AuthorMichael Kirschneck
Earliest Software Version0.3.2
Date2024-02-21

Algorithm Logic

The algorithm logic can be summarized as such:

The alarm computes the mean for each of the sensors in the site. It then executes an ML outlier detection based on the data of the last 7 days. Each turbine is a sample and the features are the 10 minute data of the sensor. The outlier algorithm, checks the times series of each sensor and compares it to the neighbors.

Each outlier is a potential alarm. The algorithm filters out the potential alarm that don't meet several criteria such as duration and severity. The remaining outliers are returned as alarms.

Function algorithm_run:

The algorithm computes the average of the sites for each of the sensors it analysis. In this step it also looks for stuck values, where a sensor is flagged as stuck if the value doesn't change for 10 consecutive datapoints.

The algorithm iterates over the last 7 days of data (can be set by threshold)

For each of these iterations the algorithm calls the function issue_detection

In the function issue_detection the algorithm:

  1. Iterate over each of each sensor that it analysis
  2. Adds for each of the sensors related columns to the data set
  3. Calls the function alarm_generation

The function alarm_generation calls several algorithms that determine if an alarm is present. The names used in the code are confusing and have nothing to do with the actual logic.

There are four types of alarms:

The "blade motor" alarms are created in the function alarm_blade_motor. The second type of alarm checks for values out of static bounds. This is done in the alarm_limit function.

The third alarm check is the "low_alarm" which is created in the function low_temp_alarm. The fourth alarm creation type is not in a separate function but based on an ML based outlier detection. The outlier detection is done in the function abnormal_func which is also used by the other algorithms.

After the potential alarms are identified, they go through a filter process in the function get_alarm_turbines_sensor. The filtered alarms are returned by the function alarm_generation.

The function low_temp_alarm groups the turbines in the site by turbine technology, then it executes an outlier detection by calling abnormal_func. In case that no alarm is found the outlier detection is repeated with so called "related_columns" these are additional sensor values from other sensors related to the current sensor, being analyzed.

The function abnormal_func represents an outlier detection. The samples are the data from the various turbines in the site for the sensor that is being analyzed. The outlier detection identifies,thus, the turbine that shows abnormal sensor values for the last 7 days for the current sensor being analyzed. The function returns the anomaly scores created by either the isolation forest method or the LocalOutlierFactor method.

The function get_alarm_turbines_sensor goes through the outliers detected in the functions before and adds the data that comprises an alarms (date_occurred, issue_detection_date etc.) It filters out the alarms for which the deviation from the mean of the sensor value is either not long enough, i.e. does not last long enough or is not significant enough.

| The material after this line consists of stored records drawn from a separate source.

Lemma agents_prepare_team op s now child c : agent_effect op s (prepare_collaboration_team s now run child c).1.
Proof.
  unfold prepare_collaboration_team. agents.
  destruct (bool_decide (team_get _ _ ≠ None) && _); [by apply agents_same|].
  destruct (rt_admit_state s now run usize_max []
    [(SyncCritical, "collaboration_team_prepared", batch_payload [expected_team run c]
       match agent_get (rt_agents s) (cc_coordinator_agent_id c) with
       | Some _ => [(cc_team_id c, cc_coordinator_agent_id c)] | None => [] end [])]) as [l Hl].
  destruct (rt_admit _ _ _ _ _ _) as [s' [rs|e]]; simpl in Hl; subst s'; [|by apply agents_same].
  apply agents_reteamed. cbn [sbind fst]. apply (reteamed_plan [expected_team run c] _ (set_ledger s l)).
Qed.

Lemma agents_reserve s now parent role key op ceiling requested :
  agent_effect (OpReserve parent role key op ceiling requested) s
    (reserve_spawn_typed sha256 s now run parent role key op ceiling requested).1.
Proof.
  unfold reserve_spawn_typed. destruct (child_for_key _ _) as [child|].
  - rewrite sbind_keeps by done. unfold reattach_spawn. apply agents_slift. intros r Hr%ok_or_ok. agents.
    case_decide; [by apply agents_same|]. case_decide as Hf; [by apply agents_same|].
    eapply (agents_state _ s _ (rt_agents s) child r AgActive); [done|done|done|]. by right.
  - destruct (agent_get _ _) as [r|] eqn:Hg; [agents; by apply agents_same|].
    intros a r Ha. simpl. unfold agent_upsert, agent_get, AgentRegistry in *. simpl.
    rewrite lookup_insert_ne by congruence. rewrite Ha. by split; [|left].
Qed.

Lemma agents_commit s now re : agent_effect (OpCommit re) s (commit_spawn sha256 s now re).1.
Proof.
  unfold commit_spawn. case_match; [by apply agents_same|]. destruct (child_for_key _ _).
  { agents. case_decide; by apply agents_same. }
  apply agents_slift. intros r Hr%ok_or_ok. apply agents_slift. intros _ Hst%ensure_ok%bool_decide_eq_true. agents.
  eapply (agents_state _ s _ (rt_agents s) (re_child_agent_id re) r AgActive); [done|done|done|]. by right.
Qed.

Lemma agents_set_state s now agent st :
  agent_effect (OpSetState agent st) s (set_agent_state s now run agent st).1.
Proof.
  unfold set_agent_state. apply agents_slift. intros r Hr%ok_or_ok. apply agents_slift. intros _ _.
  case_decide; [by apply agents_same|]. apply agents_slift. intros _ Ht%ensure_ok%negb_true_iff.
  eapply (agents_state _ s _ (rt_agents s) agent r st); [done|done|done|]. by right.
Qed.

Lemma agents_cancel op s now re reason :
  (∀ st, agent_state_is_terminal st = false → lifecycle op st AgCancelled) →
  agent_effect op s (cancel_spawn s now re reason).1.
Proof.
  intros Hop. unfold cancel_spawn. apply agents_slift. intros r Hr%ok_or_ok.
  case_decide as Hc; [by apply agents_same|]. apply agents_slift. intros _ Ht%ensure_ok%bool_decide_eq_true.
  eapply (agents_state _ s _ (match ar_team_id r with
    | Some _ => (agent_set_team (rt_agents s) (re_child_agent_id re) None).1 | None => rt_agents s end)
    (re_child_agent_id re) r AgCancelled); [done| | |].
  - destruct (ar_team_id r); [apply reteamed_set_team|done].
  - simpl. by destruct (ar_team_id r).
  - right. apply Hop. destruct (ar_state r); simpl; try done; destruct Ht; done.
Qed.

Lemma agents_abort s now re reason : agent_effect (OpAbortSpawn re reason) s (abort_spawn s now re reason).1.
Proof.
  unfold abort_spawn. destruct (re_reattached re) eqn:Hre; [case_match; by apply agents_same|].
  case_bool_decide as Hk; [by apply agents_cancel|].
  destruct (agent_get _ _) as [r|] eqn:Hg; [|case_match; by apply agents_same].
  intros a r' Ha.
  assert (∀ x, rt_agents (leave_team x (ar_team_id r) (re_child_agent_id re)) = rt_agents x) as Hl
    by by intros x; destruct (ar_team_id r).
  cbn [sbind rt_append append decide fst]. simpl. rewrite Hl. simpl. unfold AgentRegistry in *.
  rewrite lookup_delete. case_decide as Hd; [by subst a|]. rewrite Ha. by split; [|left].
Qed.

Lemma agents_outcome s (o : O) now re res :
  agent_effect (OpOutcome o re res) s
    (record_agent_outcome sha256 to_string from_str write_named read_named s o now re res).1.1.
Proof.
  unfold record_agent_outcome. destruct (List.find _ _).
  { destruct (read_agent_outcome_record _ _ _ _ _ _) as [[? ?]|]; [case_match|]; by apply agents_same. }
  destruct (write_named _ _ _) as [o' [reference|e]]; [|by apply agents_same].
  destruct (agent_get _ _) as [r|] eqn:Hr; [|by apply agents_same]. case_match eqn:Ht; [by apply agents_same|].
  eapply (agents_state _ s _ (rt_agents s) (re_child_agent_id re) r (outcome_agent_state res)); [done|done|done|].
  simpl. rewrite andb_false_iff, bool_decide_eq_false in Ht. destruct Ht as [Ht|Ht]; [by right|left].
  by apply dec_stable.
Qed.

Lemma agents_admit op s now max tasks : agent_effect op s (admit_runtime_tasks s now run max tasks).1.
Proof.
  rewrite admission_alone. agents. destruct (rt_admit_state s now run max tasks []) as [l Hl].
  destruct (rt_admit s now run max tasks []) as [s' [rs|e]]; simpl in Hl; subst s'; [|by apply agents_same].
  cbn [sbind]. apply agents_same.
  assert (∀ x, rt_agents (project_all x rs).1 = rt_agents x) as Hp.
  { induction rs as [|r rs IH]; intros x; [done|]. cbn [project_all]. unfold project_admitted.
    destruct (ok_or _ _); [|done]. cbn [slift sbind]. by rewrite IH. }
  specialize (Hp (set_ledger s l)). destruct (project_all _ _) as [s' [[]|e]]; [|done].
  cbn [sbind fst] in *. by rewrite upsert_missings_agents.
Qed.

Lemma agents_cas o s now r id expected op m :
  agent_effect o s (cas_revision sha256 to_vec s now r id expected op m).1.
Proof.
  apply agents_same. unfold cas_revision. rewrite sbind_keeps by done. unfold apply_task_cas.
  apply (slift_state (λ x, rt_agents x = rt_agents s)); [done|]. intros ? _.
  by destruct (cas_durable _ _ _ _ _ _ _) as [[l ts] [next|e]].
Qed.

End safety.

To do that it calls get_deviation_hc.

The function get_deviation_hc filters out alarms based on the severity of their deviation. That includes duration a well as deviation.

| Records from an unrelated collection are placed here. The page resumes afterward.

Definition restore_started (run_id : RunId) (started : LedgerRecord) (s : WorkflowRunSnapshot)
    (g : WorkflowMutationGuard) (records : list LedgerRecord) : M O bool :=
  let high_watermark := last_seq records in
  let! d := gets (λ c, definition c (wr_workflow_id s)) in
  match d with
  | None =>
      restore_as_reconciliation_required run_id s
        ("cannot restore unknown workflow definition: " +:+
         default "unknown" (get_str "workflow_id" (lr_payload started))) g high_watermark
  | Some d =>
      let input_digest := workflow_input_digest (ev_sha256 E) (ev_to_vec E) (wr_parameters s) in
      if decide (wr_input_digest s ≠ None ∧ wr_input_digest s ≠ Some input_digest) then
        restore_as_reconciliation_required run_id s
          "workflow snapshot input digest does not match its parameters" g high_watermark
      else
        let s := {| wr_run_id := wr_run_id s; wr_workflow_id := wr_workflow_id s;
                    wr_workflow_version := wr_workflow_version s;
                    wr_workflow_definition_digest := wr_workflow_definition_digest s;
                    wr_input_digest := Some input_digest;
                    wr_runtime_identity := wr_runtime_identity s;
                    wr_parent_run_id := wr_parent_run_id s; wr_status := wr_status s;
                    wr_reconciliation_reason := wr_reconciliation_reason s;
                    wr_failure_summary := wr_failure_summary s; wr_nodes := wr_nodes s;
                    wr_parameters := wr_parameters s |} in
        let! l := gets ct_ledger in
        let! o := gets ct_files in
        match rebuild l o d run_id s (after_started (lr_seq started) records) with
        | RebuiltOk s markers settled => publish_rebuilt run_id d s markers settled g high_watermark
        | RebuiltReconcile s reason =>
            restore_as_reconciliation_required run_id s reason g high_watermark
        | RebuiltError e => cfail (CtMessage e)
        | RebuiltFuel => cfail CtFuel
        end
  end.

Definition restore_workflow_run_locked (run_id : RunId) (g : WorkflowMutationGuard) : M O bool :=
  let! records := gets (λ c, run_records (ct_ledger c) run_id) in
  match List.find (λ r, bool_decide (lr_record_type r = "workflow_started")) records with
  | None => cret false
  | Some started =>
      match get "snapshot" (lr_payload started) with
      | None => cret false
      | Some v =>
          let! s := of_result (decoded E "invalid workflow snapshot in ledger: " v) in
          restore_started run_id started s g records
      end
  end.

(** A recovery overtaken by a write starts again.  Here a recovery is one step,
    so nothing is written between its reading and its commit. *)
Fixpoint restore_loop (fuel : nat) (run_id : RunId) (g : WorkflowMutationGuard) : M O bool :=
  match fuel with
  | 0 => cfail CtFuel
  | S fuel =>
      let! r := attempt (restore_workflow_run_locked run_id g) in
      match r with
      | Ok b => cret b
      | Err (CtMessage e) =>
          if decide (e = WORKFLOW_RESTORE_STALE) then restore_loop fuel run_id g
          else cfail (CtMessage e)
      | Err e => cfail e
      end
  end.

Definition restore_workflow_run (fuel : nat) (run_id : RunId) : M O bool :=
  let! g := acquire_workflow_mutation_guard E run_id in
  let! r := attempt (restore_loop fuel run_id g) in
  let! release := attempt (release_workflow_mutation_guard E g) in
  after_release r release.

Definition restore_from_ledger (fuel : nat) (root : RunId) : M O nat :=
  let! ids := gets (λ c, merge_sort String.le (map_to_list (ls_records (ct_ledger c))).*1) in
  let! restored := cmap (restore_workflow_run fuel)
    (List.filter (λ id, negb (bool_decide (id = root)) && starts_with id (root +:+ ":")) ids) in
  cret (length (List.filter id restored)).
End restore.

Anomaly detection, anomaly detection

These include blade motor alarms, low alarms and high alarms

heck he algorithm:

  1. Check first for alarms of the blade motor by calling get_alarm_turbines_sensor

  2. Checks for low alarms by calling low_temp_alarm

  3. Checks for high and low alarms

  4. Calls the function get_alarm_turbine_sensor

  5. Returns the alarms and the scores

  • The algorithm iterates over every day in the given time period and works with the data of the last 7 days

  • Then it iterates over every sensor

  • For each sensor related columns are added to the data set that is used for alarm identification

  • Then it goes through several identification methods. Not all identification methods are used for all sensors

    • Blade motor
    • Low alarm
    • High alarm
    • Over-limit identification

Low sensor alarm

  • The algorithm groups the data by turbine type

  • For each turbine type an out lier detection is done. Either isolation forest or LocalOutlierFactor. Scikit learn is used for this

  • In case the first outlier detection could not find anything the outlier detection is executed on the related data

  • The outlier detection sees ever turbine as a sample and every 10 min value of the day as a feature. The outlier detection is thus done compared to the values of the other turbines on the same day

  • The outlier detection is skipped if less thant 5 turbines are available and less than 30 percent of the data in the 7 days currently used

Over-limit identification

  • The algorithm compares the data with static alarm limits
  • The alarm limits are set in the threshold json file

High alarm

  • Uses the same outlier detection as the low alarm but does not use the related sensors

Afterwards

  • The identified anomalies are rejected based on various conditions

  • The anomalies have to be active for 60 % of the data of a week (can be changed in thresholds by changing threshold_percent_abnormal)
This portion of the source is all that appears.